Rogério Correia usou as redes sociais para expressar sua indignação, unindo a decisão de Nunes Marques à postura da revista Veja, que, segundo ele, teria endossado a suspensão da pesquisa e a autorização do filme. "Pesquisa Atlas, com queda de Bolsonaro, tem censura, mas propaganda ilegal às vésperas das eleições, com filme de recursos de corrupção, pode! Só a Veja e o ministro Nunes Marques para concordar com isto", declarou.

O comentário gerou ampla repercussão nas redes sociais, com usuários divididos entre apoiadores e críticos das decisões. Enquanto aliados do governo Lula reforçam as acusações de censura e favorecimento político, defensores de Bolsonaro argumentam que a pesquisa da AtlasIntel continha inconsistências metodológicas que justificavam sua suspensão.

Implicações jurídicas e éticas

A decisão de Nunes Marques reacendeu o debate sobre o papel do Judiciário no processo eleitoral brasileiro. Especialistas em direito eleitoral apontam para o risco de interferência judicial em questões políticas, o que poderia comprometer a credibilidade das instituições e a transparência do pleito.

Além disso, a suspeita de uso de recursos ilícitos no financiamento de Dark Horse trouxe à tona questões sobre o impacto de produções culturais no cenário político. A legislação eleitoral brasileira proíbe a veiculação de conteúdos que possam configurar propaganda eleitoral antecipada, especialmente se financiados de maneira irregular.

Contexto histórico: Censura e liberdade de expressão no Brasil

O episódio atual remete a outros momentos em que a liberdade de expressão foi colocada em xeque no Brasil. Durante a ditadura militar (1964-1985), a censura oficial foi amplamente utilizada para suprimir críticas e controlar a narrativa política. Apesar de vivermos em uma democracia, decisões como a suspensão da pesquisa da AtlasIntel levantam temores de que práticas autoritárias possam estar voltando ao cenário político.

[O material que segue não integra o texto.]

Lemma tryKeys_none_warnings attempt keys :
  snd (tryKeys Inbox createInbox attempt keys) = None ->
  fst (tryKeys Inbox createInbox attempt keys) = map warning keys.
Proof.
  revert attempt; induction keys as [|k keys IH]; intros attempt; simpl;
    [reflexivity|].
  destruct (createInbox attempt k); [discriminate|].
  specialize (IH (S attempt)).
  destruct (tryKeys Inbox createInbox (S attempt) keys) as [w f].
  simpl in *. intros H. now rewrite IH.
Qed.

(** The key returned is the first, in the order tried, whose
    [createInbox] succeeds, with the inbox that call made; one warning
    was written for each key before it, showing its first eight code
    units. *)
Theorem first_working_key_is_returned env warnings key inbox :
  getWorkingMailSlurp Inbox createInbox env = (warnings, Some (key, inbox)) ->
  exists n,
    nth_error (keysToTry env) n = Some key
    /\ createInbox n key = Some inbox
    /\ (forall j k, j < n -> nth_error (keysToTry env) j = Some k ->
                    createInbox j k = None)
    /\ warnings = map warning (firstn n (keysToTry env)).
Proof.
  intros H. apply tryKeys_found in H. exact H.
Qed.

(** The function throws exactly when [createInbox] fails for every key
    it tries, and then it has written a warning for each of them. *)
Theorem throws_when_every_key_fails env :
  (snd (getWorkingMailSlurp Inbox createInbox env) = None <->
   forall j k, nth_error (keysToTry env) j = Some k -> createInbox j k = None)
  /\ (snd (getWorkingMailSlurp Inbox createInbox env) = None ->
      fst (getWorkingMailSlurp Inbox createInbox env)
      = map warning (keysToTry env)).
Proof.
  split.
  - apply (tryKeys_none 0).
  - apply tryKeys_none_warnings.
Qed.

(** *** The keys read from the environment *)

Lemma split_pieces_lack separator s :
  Forall (fun piece => lacks separator piece = true) (split separator s).
Proof.
  induction s as [|c s IH]; simpl; [repeat constructor|].
  destruct (N.eqb_spec c separator) as [->|Hc].
  - constructor; [reflexivity | exact IH].
  - destruct (split separator s) as [|piece pieces];
      [repeat constructor; simpl; apply N.eqb_neq in Hc; now rewrite Hc|].
    inversion IH; subst. constructor; [|assumption].
    simpl. apply N.eqb_neq in Hc. now rewrite Hc.
Qed.
(* ===== verification/_CoqProject ===== *)
-Q . S2P
Prelude.v
Nodes.v
ManglingUtils.v
Punycode.v
PunycodeSpecs.v
IdentifierMangling.v
Demangler.v
NodeShape.v
DemanglerSpecs.v
DemanglerSafety.v
Numbers.v
DemanglerTheorems.v
PunycodeRoundtrip.v
PunycodeTermination.v
PunycodeTheorems.v
IdentifierTokens.v
IdentifierEncoding.v
Remangler.v
IdentifierRoundtrip.v
IdentifierTheorems.v
SubstitutionGroups.v
MergingSpecs.v
Simulation.v
RemanglerSpecs.v
SymbolSimulation.v
SymbolWriting.v
OperatorReads.v
EntityReads.v
GenericReads.v
Mangleable.v
TypeWriting.v
EntityWriting.v
SymbolRoundtrip.v
NodePrinter.v
PrinterSpecs.v
PrinterSafety.v
PrinterTheorems.v
OldDemangler.v
UnspecializedTypes.v
RemanglerTermination.v
OldNodeShape.v
OldDemanglerSpecs.v
OldDemanglerSafety.v
OldDemanglerTheorems.v
DemanglingContext.v
RecursionBound.v
ContextTheorems.v
NodeDumper.v
SwiftDemangle.v
SwiftDemangleTheorems.v
Conformance.v
OldRemangler.v
OldRemanglerTheorems.v
OldWriting.v
OldMangleable.v
OldNominalWriting.v
OldTypeWriting.v
OldEntityWriting.v
OldKnot.v
OldRoundtrip.v
OldConformance.v
NodeFactory.v
NodeFactoryRefinement.v
TypeDecoder.v
TypeDecoderTheorems.v
MetadataSource.v
TypeRef.v
TypeRefTheorems.v
TypeRefBuilder.v
TypeRefBuilderTheorems.v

O papel da mídia e a polarização política

A revista Veja, mencionada por Rogério Correia, também enfrenta críticas pela sua suposta parcialidade em relação a figuras políticas. "A mídia tem uma responsabilidade imensa na construção da narrativa pública. Quando um veículo de comunicação apoia decisões judiciais controversas, ele se torna cúmplice de possíveis retrocessos democráticos", afirma o jornalista e analista político João Pedro Andrade.

A Visão do Especialista

O caso envolvendo a pesquisa da AtlasIntel e o filme Dark Horse levanta questões fundamentais sobre a saúde democrática do Brasil. A suspensão de uma pesquisa eleitoral e a liberação de uma produção cinematográfica suspeita de ser financiada com recursos de origem duvidosa são episódios que não podem ser analisados isoladamente. Eles refletem uma crescente judicialização da política e a instrumentalização de elementos culturais como ferramentas de influência eleitoral.

Para muitos analistas, o Brasil enfrenta um momento crítico em que as instituições precisam reafirmar seu compromisso com a transparência e a imparcialidade. A manutenção da confiança pública na democracia depende de decisões que garantam a igualdade de condições no processo eleitoral e o respeito às leis vigentes.